Inspired by the lesson plans Methot created, and the philosophy that informs them (they are at once self-reflexive and very accessible), I was motivated by my responsibility as an oral historian to continue facilitating and expanding the conversation around reciprocity and using oral history as a vehicle to challenge oppressive power dynamics. I’ve selected one of Methot’s lesson plans and adapted it for other oral historians (or anyone curious for that matter!) in hopes of fostering new insights in their own work.

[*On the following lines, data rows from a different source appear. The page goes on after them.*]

(** * Shape sample programs of ts-nes: a shallow embedding and its properties

    The repository ships two Python sample programs that the editor feeds to
    its suggestion engine:

    - [src/ts/sample-files/enhanced-shapes.py]: shapes with a colour tag and
      validating constructors, and a [ShapeCalculator] with totals, the
      largest shape and a colour filter (module [EnhancedShapes] below);
    - [src/ts/sample-files/shapes.py]: shapes without colour and without
      validation, a [ShapeCalculator] with totals and [get_statistics], and
      [MathUtils] (module [Shapes] below).

    [src/ts/output/enhanced-shapes-improved.py] is a copy of the first file
    that is cut off inside [Circle.__init__]; it defines no further behaviour
    and is not modelled.

    Python [float] values are idealised as real numbers: rounding, infinities,
    NaN and the range of a double are outside this model.  Python exceptions
    are results of type [py A]: a value, or a raised exception. *)

From Stdlib Require Import Reals Lra Lia ZArith Znumtheory List String Ascii Bool.
From Stdlib Require Import DecimalString.
From Equations Require Import Equations.
Import ListNotations.

(** ** The Python fragment the programs use *)

Module Py.

(** Exceptions the programs and their builtins can raise. *)
Inductive exn : Type :=
| ValueError (msg : string)
| ZeroDivisionError (msg : string).

(** The outcome of a call: it returns, or it raises. *)
Inductive py (A : Type) : Type :=
| Ok (a : A)
| Raise (e : exn).
Arguments Ok {A} a.
Arguments Raise {A} e.

Definition ret {A : Type} (a : A) : py A := Ok a.

Definition bind {A B : Type} (c : py A) (k : A -> py B) : py B :=
  match c with
  | Ok a => k a
  | Raise e => Raise e
  end.

Declare Scope py_scope.
Delimit Scope py_scope with py.
Notation "x <- c ;; k" := (bind c (fun x => k))
  (at level 61, c at next level, right associativity) : py_scope.

(** Values stored in the dictionaries the programs return. *)
Inductive pyval : Type :=
| PyInt (n : Z)
| PyFloat (x : R).

(** A [dict] with string keys, in insertion order. *)
Definition dict : Type := list (string * pyval).

(** [x <= y] on floats. *)
Definition Rleb (x y : R) : bool := if Rle_dec x y then true else false.

(** [not xs] for a list. *)
Definition is_empty {A : Type} (l : list A) : bool :=
  match l with
  | [] => true
  | _ :: _ => false
  end.

(** [len(xs)]. *)
Definition py_len {A : Type} (l : list A) : Z := Z.of_nat (List.length l).

(** [sum(xs)]: starts from 0 and adds the elements from left to right. *)
Definition py_sum (l : list R) : R := fold_left Rplus l 0%R.

(** [x / n] for a float and an int. *)
Definition truediv (x : R) (n : Z) : py R :=
  if (n =? 0)%Z then Raise (ZeroDivisionError "float division by zero")
  else Ok (x / IZR n)%R.

(** The loop of [max(xs, key=f)]: a later item replaces the current one only
    when its key is strictly greater. *)
Fixpoint max_loop {A : Type} (key : A -> R) (l : list A) (maxitem : A) : A :=
  match l with
  | [] => maxitem
  | item :: l' =>
      if Rlt_dec (key maxitem) (key item)
      then max_loop key l' item
      else max_loop key l' maxitem
  end.

Definition py_max_key {A : Type} (key : A -> R) (l : list A) : py A :=
  match l with
  | [] => Raise (ValueError "max() arg is an empty sequence")
  | item :: l' => Ok (max_loop key l' item)
  end.

(** [max(xs)]. *)
Definition py_max (l : list R) : py R := py_max_key (fun x => x) l.

(** The loop of [min(xs)]: a later item replaces the current one only when
    it is strictly smaller. *)
Fixpoint min_loop (l : list R) (minitem : R) : R :=
  match l with
  | [] => minitem
  | item :: l' =>
      if Rlt_dec item minitem
      then min_loop l' item
      else min_loop l' minitem
  end.

Definition py_min (l : list R) : py R :=
  match l with
  | [] => Raise (ValueError "min() arg is an empty sequence")
  | item :: l' => Ok (min_loop l' item)
  end.

(** Rounding to the nearest integer, ties to the even one. *)
Definition round_half_even (x : R) : Z :=
  let f := Int_part x in
  let d := (x - IZR f)%R in
  if Rlt_dec d (1 / 2) then f
  else if Rlt_dec (1 / 2) d then (f + 1)%Z
  else if Z.even f then f else (f + 1)%Z.

Definition decimal (n : Z) : string :=
  NilZero.string_of_uint (N.to_uint (Z.to_N n)).

(** The format specification [:.2f]: sign, integer part, a point and two
    decimals of the value rounded to hundredths. *)
Definition format_2f (x : R) : string :=
  let n := round_half_even (Rabs x * 100) in
  ((if Rlt_dec x 0 then "-" else "")
     ++ decimal (n / 100) ++ "."
     ++ decimal (n mod 100 / 10) ++ decimal (n mod 10))%string.

(** [xs[i]]: a negative index counts from the end; [None] stands for the
    [IndexError] of an index out of range. *)
Definition py_index {A : Type} (l : list A) (i : Z) : option A :=
  let n := Z.of_nat (List.length l) in
  if (i <? 0)%Z
  then (if (i + n <? 0)%Z then None else nth_error l (Z.to_nat (i + n)))
  else nth_error l (Z.to_nat i).

Fixpoint range_from (start : Z) (count : nat) : list Z :=
  match count with
  | O => []
  | S count' => start :: range_from (start + 1) count'
  end.

(** [range(start, stop)]. *)
Definition py_range (start stop : Z) : list Z :=
  range_from start (Z.to_nat (stop - start)).



End Py.

(** ** enhanced-shapes.py *)

Module EnhancedShapes.
Import Py.
Local Open Scope R_scope.
Local Open Scope py_scope.

(** The fields [Shape.__init__] sets. *)
Record ShapeBase : Type := mkShapeBase {
  name : string;
  color : string;
  _created_at : option unit
}.

(** The concrete subclasses of the abstract class [Shape]. *)
Inductive Shape : Type :=
| Circle (base : ShapeBase) (radius : R)
| Rectangle (base : ShapeBase) (width height : R).

Definition base (self : Shape) : ShapeBase :=
  match self with
  | Circle b _ => b
  | Rectangle b _ _ => b
  end.

Definition Shape_init (name color : string) : ShapeBase :=
  {| name := name; color := color; _created_at := None |}.

(** [Circle.__init__]. *)
Definition Circle_init (radius : R) (color : string) : py Shape :=
  let b := Shape_init "Circle" color in
  if Rleb radius 0 then Raise (ValueError "Radius must be positive")
  else Ok (Circle b radius).

(** [Rectangle.__init__]. *)
Definition Rectangle_init (width height : R) (color : string) : py Shape :=
  let b := Shape_init "Rectangle" color in
  if Rleb width 0 || Rleb height 0
  then Raise (ValueError "Width and height must be positive")
  else Ok (Rectangle b width height).

(** The default value of the parameter [color]. *)
Definition default_color : string := "white".

Definition area (self : Shape) : R :=
  match self with
  | Circle _ radius => PI * radius ^ 2
  | Rectangle _ width height => width * height
  end.

Definition perimeter (self : Shape) : R :=
  match self with
  | Circle _ radius => 2 * PI * radius
  | Rectangle _ width height => 2 * (width + height)
  end.

(** [Shape.__str__]. *)
Definition Shape_str (self : Shape) : string :=
  (name (base self) ++ " (" ++ color (base self) ++ "): area="
     ++ format_2f (area self) ++ ", perimeter="
     ++ format_2f (perimeter self))%string.

Record ShapeCalculator : Type := mkShapeCalculator {
  shapes : list Shape
}.

Definition ShapeCalculator_init : ShapeCalculator := {| shapes := [] |}.

(** [add_shape] returns nothing; the result is the calculator after the
    call. *)
Definition add_shape (self : ShapeCalculator) (shape : Shape)
  : py ShapeCalculator :=
  ret {| shapes := shapes self ++ [shape] |}.

Definition total_area (self : ShapeCalculator) : py R :=
  ret (py_sum (map area (shapes self))).

Definition total_perimeter (self : ShapeCalculator) : py R :=
  ret (py_sum (map perimeter (shapes self))).

Definition get_largest_shape (self : ShapeCalculator) : py (option Shape) :=
  if is_empty (shapes self) then ret None
  else
    s <- py_max_key area (shapes self) ;;
    ret (Some s).

Definition filter_by_color (self : ShapeCalculator) (c : string)
  : py (list Shape) :=
  ret (filter (fun shape => String.eqb (color (base shape)) c) (shapes self)).

Definition create_sample_shapes : py (list Shape) :=
  s1 <- Circle_init 5 "red" ;;
  s2 <- Rectangle_init 4 6 "blue" ;;
  s3 <- Circle_init 3 "green" ;;
  s4 <- Rectangle_init 2 8 "red" ;;
  ret [s1; s2; s3; s4].




(** The loop [for shape in ...: calculator.add_shape(shape)] of the main
    block, without its printing. *)
Fixpoint add_all (self : ShapeCalculator) (l : list Shape) : py ShapeCalculator :=
  match l with
  | [] => ret self
  | shape :: l' => self' <- add_shape self shape ;; add_all self' l'
  end.

(** A shape that a call of one of the two constructors returned. *)
Definition constructed (s : Shape) : Prop :=
  (exists radius c, Circle_init radius c = Ok s)
  \/ (exists width height c, Rectangle_init width height c = Ok s).

End EnhancedShapes.

(** ** shapes.py *)

Module Shapes.
Import Py.
Local Open Scope R_scope.
Local Open Scope py_scope.

(** The concrete subclasses of the abstract class [Shape]; [name] is the
    field [Shape.__init__] sets. *)
Inductive Shape : Type :=
| Rectangle (name : string) (width height : R)
| Circle (name : string) (radius : R).

Definition name (self : Shape) : string :=
  match self with
  | Rectangle n _ _ => n
  | Circle n _ => n
  end.

(** [Rectangle.__init__]: stores its arguments. *)
Definition Rectangle_init (width height : R) : py Shape :=
  ret (Rectangle "Rectangle" width height).

(** [Circle.__init__]: stores its argument. *)
Definition Circle_init (radius : R) : py Shape :=
  ret (Circle "Circle" radius).

Definition area (self : Shape) : R :=
  match self with
  | Rectangle _ width height => width * height
  | Circle _ radius => PI * radius ^ 2
  end.

Definition perimeter (self : Shape) : R :=
  match self with
  | Rectangle _ width height => 2 * (width + height)
  | Circle _ radius => 2 * PI * radius
  end.

(** [Shape.__str__]. *)
Definition Shape_str (self : Shape) : string :=
  (name self ++ ": area=" ++ format_2f (area self)
     ++ ", perimeter=" ++ format_2f (perimeter self))%string.

Record ShapeCalculator : Type := mkShapeCalculator {
  shapes : list Shape
}.

Definition ShapeCalculator_init : ShapeCalculator := {| shapes := [] |}.

Definition add_shape (self : ShapeCalculator) (shape : Shape)
  : py ShapeCalculator :=
  ret {| shapes := shapes self ++ [shape] |}.

Definition total_area (self : ShapeCalculator) : py R :=
  ret (py_sum (map area (shapes self))).

Definition total_perimeter (self : ShapeCalculator) : py R :=
  ret (py_sum (map perimeter (shapes self))).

What I propose through the accompanying lesson plan, in keeping with Methot’s curricula; reflexive and approachable, is to continue our efforts to improve Oral History best practices. Not only from an Indigenous-context, but for the field-at-large. If I could riff on a current meme making its rounds on the Internet: "How it started vs How it's going": GRPL's project would be how-it-started and How We Go Home and the curricula it inspired would be how-it's-going. In other words, these are two contrasting bookends of a particular debate around the intersection of academia, consent, and oral history (and to no lesser extent its effect on indigenous communities and their collective histories). It’s a debate that is by no means over yet, but has vastly improved since GRPL’s doomed attempt at collecting Native American oral histories.

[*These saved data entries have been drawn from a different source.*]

Lemma pending_bytes_never_grow_or_underflow_witness :
  0 <= to_write ten_pending
  /\ exists r' ed',
       doWrite five_then_full accepted ten_pending = Done (r', ed')
       /\ 0 <= to_write ed' <= to_write ten_pending.
Proof.
  assert (Hw : 0 <= to_write ten_pending) by (cbn; lia).
  split; [exact Hw|].
  destruct (doWrite five_then_full accepted ten_pending)
    as [[r' ed']| | |] eqn:Hrun; try (vm_compute in Hrun; discriminate).
  exists r', ed'. split; [reflexivity|].
  exact (pending_bytes_never_grow_or_underflow five_then_full accepted r'
           ten_pending ed' Hw Hrun).
Defined.

(** X19. A [send] that fails with anything but [EAGAIN] ends [doWrite]
    at once with nothing pending: the reply bytes still owed are dropped
    ([to_write = 0]), write interest is taken off the descriptor if it
    was armed, and no further [send] is tried. *)
Theorem failed_send_drops_the_pending_reply
    (s : sent) (rest : list sent) (r : EPollRunner) (ed : EPollData) :
  live r ed -> to_write ed <> 0 -> res s < 0 -> errno s <> EAGAIN ->
  exists r',
    doWrite (s :: rest) r ed = Done (r', mkData (type ed) (fd ed) 0 false)
    /\ armed r' (fd ed) = false.
Proof.
  intros [[ev Hev] Harmed] Hw Hres Herr. unfold doWrite. cbn [write_loop].
  replace (to_write ed =? 0) with false by (symmetry; apply Z.eqb_neq; exact Hw).
  replace (errno s =? EAGAIN) with false
    by (symmetry; apply Z.eqb_neq; exact Herr).
  rewrite andb_false_r.
  replace (res s <? 0) with true by (symmetry; apply Z.ltb_lt; exact Hres).
  rewrite write_loop_nothing. change (0 =? 0) with true.
  rewrite andb_true_r. cbn [negb]. rewrite andb_false_r.
  unfold epoll_ctl_mod. rewrite Hev.
  destruct (write_in_epoll ed) eqn:Hwe.
  - cbn. eexists. split; [reflexivity|].
    apply armed_after_mod. rewrite Hev. eauto.
  - exists r. split; [reflexivity | exact Harmed].
Qed.

Lemma failed_send_drops_the_pending_reply_witness :
  live accepted ten_pending /\ to_write ten_pending <> 0
  /\ exists r',
       doWrite broken_pipe accepted ten_pending
       = Done (r', mkData 0 7 0 false).
Proof.
  assert (Hlive : live accepted ten_pending).
  { split; [vm_compute; eauto | vm_compute; reflexivity]. }
  assert (Hw : to_write ten_pending <> 0) by (cbn; lia).
  split; [exact Hlive|]. split; [exact Hw|].
  destruct (failed_send_drops_the_pending_reply (mkSent (-1) 32) []
              accepted ten_pending Hlive Hw ltac:(cbn; lia)
              ltac:(cbn; unfold EAGAIN; lia)) as (r' & H1 & _).
  exists r'. exact H1.
Defined.

(** X20. [doWrite] either leaves the registration of the descriptor as
    it is (then [write_in_epoll] is unchanged too), or flips
    [write_in_epoll] and registers the descriptor anew with a mask that
    has [EPOLLIN] but not [EPOLLET]: the edge triggering that [doAccept]
    asked for ([EPOLLIN | EPOLLET]) is gone from the first change of
    write interest on. *)
Theorem changing_write_interest_drops_edge_triggering
    (sends : list sent) (r r' : EPollRunner) (ed ed' : EPollData) :
  live r ed -> doWrite sends r ed = Done (r', ed') ->
  (write_in_epoll ed' = write_in_epoll ed /\ r' = r)
  \/ (write_in_epoll ed' = negb (write_in_epoll ed)
      /\ exists ev,
           interest r' !! fd ed = Some ev
           /\ Z.land ev EPOLLIN = EPOLLIN /\ Z.land ev EPOLLET = 0).
Proof.
  intros [[ev Hev] Harmed] Hrun. unfold doWrite, epoll_ctl_mod in Hrun.
  destruct (write_loop sends (to_write ed)) as [pending| | |];
    try discriminate.
  rewrite Hev in Hrun.
  destruct (write_in_epoll ed) eqn:Hw; destruct (pending =? 0) eqn:Hp;
    cbn in Hrun; inversion Hrun; subst; clear Hrun;
    cbn [write_in_epoll interest].
  - right. split; [reflexivity|]. eexists.
    rewrite lookup_insert_eq. split; [reflexivity|]. split; reflexivity.
  - left. split; reflexivity.
  - left. split; reflexivity.
  - right. split; [reflexivity|]. eexists.
    rewrite lookup_insert_eq. split; [reflexivity|]. split; reflexivity.
Qed.

Lemma changing_write_interest_drops_edge_triggering_witness :
  live accepted ten_pending
  /\ interest accepted !! 7 = Some (Z.lor EPOLLIN EPOLLET)
  /\ exists r' ed' ev,
       doWrite five_then_full accepted ten_pending = Done (r', ed')
       /\ interest r' !! 7 = Some ev /\ Z.land ev EPOLLET = 0.
Proof.
  assert (Hlive : live accepted ten_pending).
  { split; [vm_compute; eauto | vm_compute; reflexivity]. }
  split; [exact Hlive|]. split; [reflexivity|].
  destruct (doWrite five_then_full accepted ten_pending)
    as [[r' ed']| | |] eqn:Hrun; try (vm_compute in Hrun; discriminate).
  destruct (changing_write_interest_drops_edge_triggering five_then_full
              accepted r' ten_pending ed' Hlive Hrun)
    as [[Hsame _]|[_ (ev & Hev & _ & Het)]].
  - exfalso. vm_compute in Hrun. inversion Hrun; subst.
    cbn in Hsame. discriminate.
  - exists r', ed', ev. split; [reflexivity|]. split; [exact Hev | exact Het].
Defined.

End EpollFacts.

(** ** The read completions of the ring engine *)

Module RingEngineFacts.
Import RingEngine.

(** A read completion with [-ENOBUFS] ends [processRead] in [die]. *)
Lemma processRead_enobufs (c : completion) (r : IOUringRunner) :
  res (cqe c) = - ENOBUFS ->
  processRead c r = (Died (enobufs_diagnostic r), counted_enobufs r).
Proof.
  intros Hres. unfold processRead, sock_didRead, bind, get.
  rewrite Hres. reflexivity.
Qed.

(** C4. In the ring engine, when a read completion carries
    [res == -ENOBUFS] the engine reports a diagnostic and aborts: draining
    the ready completions stops at that one with the fatal diagnostic of
    [die], whatever completions follow it; no read (and nothing else) has
    been posted for the socket: the submission queue, [expected], the
    sockets and the buffer provider are as they were, only [enobuffCount_]
    has been incremented for the diagnostic. *)
Theorem enobufs_is_fatal
    (processAccept processClose : completion -> M unit)
    (c : completion) (rest : list completion) (reads : Z)
    (r : IOUringRunner) :
  get_tag (user_data (cqe c)) = kRead -> res (cqe c) = - ENOBUFS ->
  exists diag r',
    drain processAccept processClose (c :: rest) reads r = (Died diag, r')
    /\ diag = enobufs_diagnostic r
    /\ sq r' = sq r /\ expected r' = expected r /\ heap r' = heap r
    /\ buffers_ r' = buffers_ r
    /\ enobuffCount_ r' = u32 (enobuffCount_ r + 1).
Proof.
  intros Htag Hres.
  exists (enobufs_diagnostic r), (counted_enobufs r).
  split; [|repeat split].
  cbn [drain]. unfold bind at 1. unfold processCqe. rewrite Htag.
  change (kRead =? kAccept) with false. change (kRead =? kRead) with true.
  cbv iota. unfold bind at 1.
  rewrite (processRead_enobufs c r Hres). reflexivity.
Qed.

Lemma enobufs_is_fatal_witness :
  get_tag (user_data (cqe enobufs_completion)) = kRead
  /\ res (cqe enobufs_completion) = - ENOBUFS
  /\ exists diag r',
       drain no_handler no_handler [enobufs_completion; next_completion] 0
         one_sock = (Died diag, r')
       /\ sq r' = [] /\ enobuffCount_ r' = 1.
Proof.
  assert (H1 : get_tag (user_data (cqe enobufs_completion)) = kRead)
    by reflexivity.
  assert (H2 : res (cqe enobufs_completion) = - ENOBUFS) by reflexivity.
  split; [exact H1|]. split; [exact H2|].
  destruct (enobufs_is_fatal no_handler no_handler enobufs_completion
              [next_completion] 0 one_sock H1 H2)
    as (diag & r' & Hrun & _ & Hsq & _ & _ & _ & Hn).
  exists diag, r'. split; [exact Hrun|].
  split; [rewrite Hsq; reflexivity | rewrite Hn; reflexivity].
Defined.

Disclaimer: I want to make known this is a thoroughly unscientific interpretation based on my own experience and knowledge. More than anything, I intend these exercises to be fun, playful, and in the true spirit of oral history, to do no harm.
Margie Cook is a current OHMA student. She works for the Arts and Culture arm of the Brooklyn Public Library where she has led and supported programs aimed at promoting cultural inclusivity through the free exchange of knowledge.